The film has two dates. The first, 1981, is the year when the film was shot, testing times for a Communist regime under assault from workers seeking a better life and more liberties, a political challenge that has been rambling on for a decade and would lead in December 1981 to a military-led, rearguard coup d’état. The film was not released in theaters, right away censored by the government, so obvious and blunt was the political contents, so vigorous and poignant was the observation that the state of the nation required to speak out and fight on, with no illusion wasted on the possibility of reform or the hope of avoiding the worst – and the worst had always been hanging around the Poles, as pointed out by the bloodbath that welcomed Witek Dlugoz when he was born in 1956, a daring reference to the time and tested ability of the Communist Party to crush demonstrators. The second date, 1987, is a time when the regime tried to loosen its grip and moved closer to the population; two years later, it would commit suicide by allowing opponents to have a share in the political institutions. The film was more acceptable, but it remained incomplete: still missing was the graphic depiction of the way police clobbered the lead character at the beginning of his second possible future. But it was plain how justified Kiewslowski was in his views.

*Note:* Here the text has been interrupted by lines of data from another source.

#[export] Instance socket_address_law : CodecLaw socket_address_codec socket_address_wf 20.
Proof.
  pose proof (codec_pair_law _ _ _ _ _ _ (law_array 4) law_u16) as L4.
  pose proof (codec_pair_law _ _ _ _ _ _ (law_array 16) law_u16) as L16.
  pose proof law_variant as Lv. split; cbn [socket_address_codec ser de].
  - intros [o p|o p] rest Ha; rewrite <- app_assoc, codec_rt by done; cbn [mbind option_bind Z.eqb];
      by rewrite codec_rt.
  - intros [o p|o p] [Ho Hp]; rewrite blen_app.
    + pose proof (law_variant_sized 1 0). pose proof (codec_size (CodecLaw := L4) (o, p) (conj Ho Hp)). lia.
    + pose proof (law_variant_sized 1 1). pose proof (codec_size (CodecLaw := L16) (o, p) (conj Ho Hp)). lia.
  - intros bs a rest. destruct (de pc_variant bs) as [[i r]|]; cbn [mbind option_bind]; [|done].
    repeat case_match; try done; cbn [mbind option_bind].
    + destruct (de (pc_array 4 ⊗ pc_u16) r) as [[[o p] r']|] eqn:E; [|done].
      intros [= <- <-]. apply (codec_sound (CodecLaw := L4) _ _ _ E).
    + destruct (de (pc_array 16 ⊗ pc_u16) r) as [[[o p] r']|] eqn:E; [|done].
      intros [= <- <-]. apply (codec_sound (CodecLaw := L16) _ _ _ E).
  - intros bs a rest. destruct (de pc_variant bs) as [[i r]|] eqn:Ev; cbn [mbind option_bind]; [|done].
    apply codec_suffix in Ev as [u ->]. repeat case_match; try done; cbn [mbind option_bind].
    + destruct (de (pc_array 4 ⊗ pc_u16) r) as [[[o p] r']|] eqn:E; [|done].
      intros [= <- <-]. apply codec_suffix in E as [u' ->]. exists (u ++ u'). by rewrite app_assoc.
    + destruct (de (pc_array 16 ⊗ pc_u16) r) as [[[o p] r']|] eqn:E; [|done].
      intros [= <- <-]. apply codec_suffix in E as [u' ->]. exists (u ++ u'). by rewrite app_assoc.
Qed.

#[export] Instance client_hello_law : CodecLaw client_hello_codec client_hello_wf 200.
Proof. unfold client_hello_codec. struct_law client_hello_wf. Qed.
#[export] Instance server_challenge_law : CodecLaw server_challenge_codec server_challenge_wf 98.
Proof. unfold server_challenge_codec. struct_law server_challenge_wf. Qed.
#[export] Instance client_authenticate_law : CodecLaw client_authenticate_codec client_authenticate_wf 195.
Proof. unfold client_authenticate_codec. struct_law client_authenticate_wf. Qed.
#[export] Instance auth_result_law : CodecLaw auth_result_codec auth_result_wf 5.
Proof. unfold auth_result_codec. struct_law auth_result_wf. Qed.
#[export] Instance tunnel_registration_law : CodecLaw tunnel_registration_codec tunnel_registration_wf 139.
Proof. unfold tunnel_registration_codec. struct_law tunnel_registration_wf. Qed.
#[export] Instance register_tunnels_law : CodecLaw register_tunnels_codec register_tunnels_wf 8897.
Proof. unfold register_tunnels_codec. struct_law register_tunnels_wf. Qed.
#[export] Instance tunnel_result_law : CodecLaw tunnel_result_codec tunnel_result_wf 10.
Proof. unfold tunnel_result_codec. struct_law tunnel_result_wf. Qed.
#[export] Instance tunnel_results_law : CodecLaw tunnel_results_codec tunnel_results_wf 641.
Proof. unfold tunnel_results_codec. struct_law tunnel_results_wf. Qed.
#[export] Instance open_tcp_stream_law : CodecLaw open_tcp_stream_codec open_tcp_stream_wf 100.
Proof. unfold open_tcp_stream_codec. struct_law open_tcp_stream_wf. Qed.
#[export] Instance data_channel_bind_law : CodecLaw data_channel_bind_codec data_channel_bind_wf 244.
Proof. unfold data_channel_bind_codec. struct_law data_channel_bind_wf. Qed.
#[export] Instance tcp_stream_ready_law : CodecLaw tcp_stream_ready_codec tcp_stream_ready_wf 15.
Proof. unfold tcp_stream_ready_codec. struct_law tcp_stream_ready_wf. Qed.
#[export] Instance udp_session_retired_law : CodecLaw udp_session_retired_codec udp_session_retired_wf 15.
Proof. unfold udp_session_retired_codec. struct_law udp_session_retired_wf. Qed.
#[export] Instance heartbeat_law : CodecLaw heartbeat_codec heartbeat_wf 10.
Proof. unfold heartbeat_codec. struct_law heartbeat_wf. Qed.
#[export] Instance error_message_law : CodecLaw error_message_codec error_message_wf 517.
Proof. unfold error_message_codec. struct_law error_message_wf. Qed.
#[export] Instance server_notice_law : CodecLaw server_notice_codec server_notice_wf 680.
Proof. unfold server_notice_codec. struct_law server_notice_wf. Qed.
#[export] Instance observation_grant_request_law : CodecLaw observation_grant_request_codec observation_grant_request_wf 0.
Proof. unfold observation_grant_request_codec. struct_law observation_grant_request_wf. Qed.
#[export] Instance punch_grant_law : CodecLaw punch_grant_codec punch_grant_wf 154.
Proof. unfold punch_grant_codec. struct_law punch_grant_wf. Qed.
#[export] Instance peer_identity_binding_law : CodecLaw peer_identity_binding_codec peer_identity_binding_wf 240.
Proof. unfold peer_identity_binding_codec. struct_law peer_identity_binding_wf. Qed.
#[export] Instance peer_identity_lookup_law : CodecLaw peer_identity_lookup_codec peer_identity_lookup_wf 162.
Proof. unfold peer_identity_lookup_codec. struct_law peer_identity_lookup_wf. Qed.
#[export] Instance telemetry_report_law : CodecLaw telemetry_report_codec telemetry_report_wf 83.
Proof. unfold telemetry_report_codec. struct_law telemetry_report_wf. Qed.
#[export] Instance enrollment_request_law : CodecLaw enrollment_request_codec enrollment_request_wf 712.
Proof. unfold enrollment_request_codec. struct_law enrollment_request_wf. Qed.
#[export] Instance enrollment_result_law : CodecLaw enrollment_result_codec enrollment_result_wf 148.
Proof. unfold enrollment_result_codec. struct_law enrollment_result_wf. Qed.
#[export] Instance managed_config_request_law : CodecLaw managed_config_request_codec managed_config_request_wf 65539.
Proof. unfold managed_config_request_codec. struct_law managed_config_request_wf. Qed.
#[export] Instance managed_config_snapshot_law : CodecLaw managed_config_snapshot_codec managed_config_snapshot_wf 65550.
Proof. unfold managed_config_snapshot_codec. struct_law managed_config_snapshot_wf. Qed.
#[export] Instance managed_config_report_law : CodecLaw managed_config_report_codec managed_config_report_wf 65549.
Proof. unfold managed_config_report_codec. struct_law managed_config_report_wf. Qed.
#[export] Instance managed_config_update_law : CodecLaw managed_config_update_codec managed_config_update_wf 65549.
Proof. unfold managed_config_update_codec. struct_law managed_config_update_wf. Qed.
#[export] Instance managed_config_update_result_law : CodecLaw managed_config_update_result_codec managed_config_update_result_wf 1037.
Proof. unfold managed_config_update_result_codec. struct_law managed_config_update_result_wf. Qed.

Lemma has_valid_limits_true m :
  has_valid_limits m = true →
  0 < ouc_max_sessions m ≤ MAX_UDP_SESSIONS_PER_TUNNEL
  ∧ 0 < ouc_max_payload_bytes m ≤ MAX_UDP_PAYLOAD_BYTES
  ∧ 0 < ouc_queue_capacity m ≤ MAX_UDP_QUEUE_CAPACITY.
Proof. unfold has_valid_limits. rewrite !andb_true_iff. lia. Qed.

(** The limits keep four of the integers short: 94 bytes, not the 100 of four full
    [u32] varints, which would not fit the 96 bytes of the message. *)
#[export] Instance open_udp_channel_law :
  CodecLaw open_udp_channel_codec open_udp_channel_wf 94.
Proof.
  assert (CodecLaw open_udp_channel_codec open_udp_channel_wf 100) as [rt _ sd sf].
  { unfold open_udp_channel_codec. struct_law open_udp_channel_wf. }
  split; [done| |done..].
  intros m (Ht&Hc&Hb&_&Hi&_&_&Hv). apply has_valid_limits_true in Hv as (?&?&?).
  unfold MAX_UDP_SESSIONS_PER_TUNNEL, MAX_UDP_PAYLOAD_BYTES, MAX_UDP_QUEUE_CAPACITY in *.
  cbn [open_udp_channel_codec codec_check codec_struct codec_pair ser fst snd].
  rewrite !blen_app.
  pose proof (codec_size (CodecLaw := law_u32) _ Ht).
  pose proof (codec_size (CodecLaw := law_u64) _ Hc).
  pose proof (codec_size (CodecLaw := law_u32) _ Hi).
  pose proof (codec_size (CodecLaw := bounded_bytes_law MAX_BINDING_TOKEN_BYTES 1
    ltac:(zconst) ltac:(zconst)) _ Hb) as Htok.
  unfold MAX_BINDING_TOKEN_BYTES in *.
  pose proof (law_u32_sized 3 (ouc_max_sessions m) ltac:(lia) ltac:(lia)).
  pose proof (law_u32_sized 3 (ouc_max_payload_bytes m) ltac:(lia) ltac:(lia)).
  pose proof (law_u32_sized 3 (ouc_queue_capacity m) ltac:(lia) ltac:(lia)).
  lia.
Qed.
End laws.
(* ===== verification/Events.v ===== *)
(** Observability ([rustgo-observability/src/model.rs], the events of [store.rs]): bounded
    labels and inventories, shortened session identifiers, traffic counters, and the events
    that the server's components publish. *)

From S2P Require Import Prelude.
From S2P Require Import Ordered.
From S2P Require Import Messages.
From Stdlib Require Import Strings.Byte.
From stdpp Require Import prelude list sorting.

#[local] Open Scope Z_scope.

(** * Bounded data *)

Definition MAX_EVENT_LABEL_BYTES : Z := 128.
Definition MAX_INVENTORY_ITEMS : nat := 256.
Definition MAX_AUTHENTICATED_CLIENT_NAME_BYTES : Z := 128.

(** [BoundedLabel::try_from]. *)
Definition bounded_label (label : list byte) : res BoundExceeded (list byte) :=
  bounded_try_from MAX_EVENT_LABEL_BYTES label.

(** [Vec::dedup]: an element equal to the one before it is dropped. *)
Fixpoint dedup (l : list (list byte)) : list (list byte) :=
  match l with
  | x :: (y :: _) as l => if bool_decide (x = y) then dedup l else x :: dedup l
  | _ => l
  end.

(** [BoundedInventory::try_from_names]: the first 256 names, sorted and without duplicates. *)
Definition try_from_names (names : list (list byte)) : res BoundExceeded (list (list byte)) :=
  bounded ← mapM (M := res BoundExceeded) bounded_label (take MAX_INVENTORY_ITEMS names);
  Ok (dedup (merge_sort (le_rel bytes_le) bounded)).

(** [AuthenticatedClientIdentity::from_server_authentication]. *)
Record AuthenticatedClientIdentity := { aci_name : list byte; aci_generation : Z }.
#[export] Instance aci_eq_dec : EqDecision AuthenticatedClientIdentity.
Proof. solve_decision. Defined.
Inductive AuthenticatedIdentityError := InvalidNameLength | ZeroGeneration.
Definition from_server_authentication (name : list byte) (generation : Z)
    : res AuthenticatedIdentityError AuthenticatedClientIdentity :=
  _ ← guard_err (bool_decide (name = [])) InvalidNameLength;
  name ← map_err (λ _, InvalidNameLength) (bounded_label name);
  _ ← guard_err (generation =? 0) ZeroGeneration;
  Ok {| aci_name := name; aci_generation := generation |}.

(** * Measurements *)

Record TrafficCounters := { received_bytes : Z; sent_bytes : Z }.
#[export] Instance traffic_counters_eq_dec : EqDecision TrafficCounters.
Proof. solve_decision. Defined.
Definition TrafficCounters_default : TrafficCounters := {| received_bytes := 0; sent_bytes := 0 |}.
(** [TrafficCounters::saturating_add]. *)
Definition counters_add (c delta : TrafficCounters) : TrafficCounters :=
  {| received_bytes := saturating_add u64_max (received_bytes c) (received_bytes delta);
     sent_bytes := saturating_add u64_max (sent_bytes c) (sent_bytes delta) |}.

Record HostMetrics := {
  sampled_unix_millis : Z;
  cpu_basis_points : option Z;
  process_cpu_basis_points : option Z;
  memory_used_bytes : option Z;
  memory_total_bytes : option Z;
  process_memory_bytes : option Z;
  disk_used_bytes : option Z;
  disk_total_bytes : option Z;
  disk_read_bytes_per_sec : option Z;
  disk_write_bytes_per_sec : option Z;
  network_rx_bytes_per_sec : option Z;
  network_tx_bytes_per_sec : option Z;
}.

(** * Sessions *)

(** [ShortSessionId::from_bytes]: the first eight bytes of the digest in hexadecimal. *)
Definition hex_digit (v : Z) : byte := byte_of (if v <? 10 then 48 + v else 87 + v).
Definition short_session_id (sha256 : list byte → list byte) (session_id : list byte) : list byte :=
  concat ((λ b, [hex_digit (byte_val b / 16); hex_digit (byte_val b `mod` 16)])
          <$> take 8 (sha256 session_id)).

Inductive SessionKind := KindTcp | KindUdp | KindP2p.
#[export] Instance session_kind_eq_dec : EqDecision SessionKind.
Proof. solve_decision. Defined.
Inductive SessionPath := PRelayPath | P2pDirect | P2pFallback.
#[export] Instance session_path_eq_dec : EqDecision SessionPath.
Proof. solve_decision. Defined.

Inductive ObservationEvent :=
| ClientAuthenticated (client : AuthenticatedClientIdentity) (version : list byte)
    (authenticated_unix_millis : Z)
| ClientDisconnected (client : AuthenticatedClientIdentity) (disconnected_unix_millis : Z)
| Heartbeat (client : AuthenticatedClientIdentity) (received_unix_millis : Z)
| ClientTelemetryAccepted (client : AuthenticatedClientIdentity) (sequence : Z)
    (received_unix_millis : Z) (metrics : HostMetrics)
| TunnelInventory (client : AuthenticatedClientIdentity) (names : list (list byte))
| ExportInventory (client : AuthenticatedClientIdentity) (names : list (list byte))
| ForwardInventory (client : AuthenticatedClientIdentity) (names : list (list byte))
| TcpSessionOpened (client : AuthenticatedClientIdentity) (session_id : list byte)
    (tunnel : option (list byte)) (opened_unix_millis : Z)
| TcpSessionClosed (client : AuthenticatedClientIdentity) (session_id : list byte)
    (closed_unix_millis : Z) (terminal_reason : option (list byte))
| UdpSessionOpened (client : AuthenticatedClientIdentity) (session_id : list byte)
    (tunnel : option (list byte)) (opened_unix_millis : Z)
| UdpSessionClosed (client : AuthenticatedClientIdentity) (session_id : list byte)
    (closed_unix_millis : Z) (terminal_reason : option (list byte))
| P2pSessionOpened (client : AuthenticatedClientIdentity) (session_id peer : list byte)
    (export : option (list byte)) (path : SessionPath) (opened_unix_millis : Z)
| P2pSessionClosed (client : AuthenticatedClientIdentity) (session_id : list byte)
    (closed_unix_millis : Z) (terminal_reason : option (list byte))
| ByteCounterDelta (client : AuthenticatedClientIdentity) (session_id : option (list byte))
    (counters : TrafficCounters)
| ServerSample (metrics : HostMetrics).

The most political and ideological film he made is also a remarkable effort at observing coincidences and chances, an astute choreography of events that get repeated with sometimes a small twist smartly changing part of the picture, though with little consequences, and of characters that move from one part to another with various impact on the lead character (and even inside the same part, as it is the case of a drug addict in the first possible future for Witek Dlugoz). Life is always streaming one way or another even if it is trapped in a small world: chance would always play a part, but so would what people do with what they get, or lose. The human experience still boils down to the attitudes that are taken, the choices that are made, the kind of connection to the society and the life that is chosen.